EXERCISE: Lines before the one containing "unfold last_subs in" are left out; that line and all after it, through the end of the records, must be transcribed exactly.
- - -
Lemma Forall_set_back {A} (P : A -> Prop) l x : Forall P l -> P x -> Forall P (set_back l x).
Proof.
  intros Hl Hx. destruct (decide (l = [])) as [->|Hne]; [by apply Forall_singleton|].
  destruct (exists_last Hne) as (l' & y & ->). rewrite set_back_snoc.
  apply Forall_app in Hl as [Hl _]. apply Forall_app; split; [done|]. by apply Forall_singleton.
Qed.

Lemma Forall_back {A} (P : A -> Prop) d l : Forall P l -> P d -> P (back d l).
Proof.
  intros Hl Hd. destruct (decide (l = [])) as [->|Hne]; [done|].
  destruct (exists_last Hne) as (l' & y & ->). rewrite back_snoc.
  apply Forall_app in Hl as [_ Hl]. by inversion Hl.
Qed.

Lemma groups_subparam_ok wch gs :
  groups_ok gs -> _isNumericParamValue wch || _isSubParameterDelimiter wch = true ->
  (_isSubParameterDelimiter wch = false -> last_subs gs <> []) ->
  groups_ok (groups_subparam wch gs).
Proof.
  intros Hok Hw Hne. unfold groups_subparam. apply groups_ensure_ok in Hok as Hok'.
  destruct (groups_ok_back _ Hok') as (? & Hn & ?). rewrite <- (groups_ensure_last gs) in Hne.
  unfold last_subs in *. destruct (_isSubParameterDelimiter wch) eqn:Hd.
  - destruct (_ >=? _) eqn:Hge; [done|]. apply groups_ok_set_back; cbn; auto using groups_ensure_ne.
    + rewrite length_app. cbn. lia.
    + apply Forall_app; split; [done|]. apply Forall_singleton; auto with term.
  - rewrite orb_false_r in Hw. specialize (Hne eq_refl).
    apply groups_ok_set_back; cbn; auto using groups_ensure_ne.
    + by rewrite length_set_back.
    + apply Forall_set_back; [done|]. apply param_value_accumulate; [done|].
      apply Forall_back; auto with term.
Qed.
- - -
ANSWER TO THIS EXERCISE:
  unfold last_subs in *. destruct (_isSubParameterDelimiter wch) eqn:Hd.
  - destruct (_ >=? _) eqn:Hge; [done|]. apply groups_ok_set_back; cbn; auto using groups_ensure_ne.
    + rewrite length_app. cbn. lia.
    + apply Forall_app; split; [done|]. apply Forall_singleton; auto with term.
  - rewrite orb_false_r in Hw. specialize (Hne eq_refl).
    apply groups_ok_set_back; cbn; auto using groups_ensure_ne.
    + by rewrite length_set_back.
    + apply Forall_set_back; [done|]. apply param_value_accumulate; [done|].
      apply Forall_back; auto with term.
Qed.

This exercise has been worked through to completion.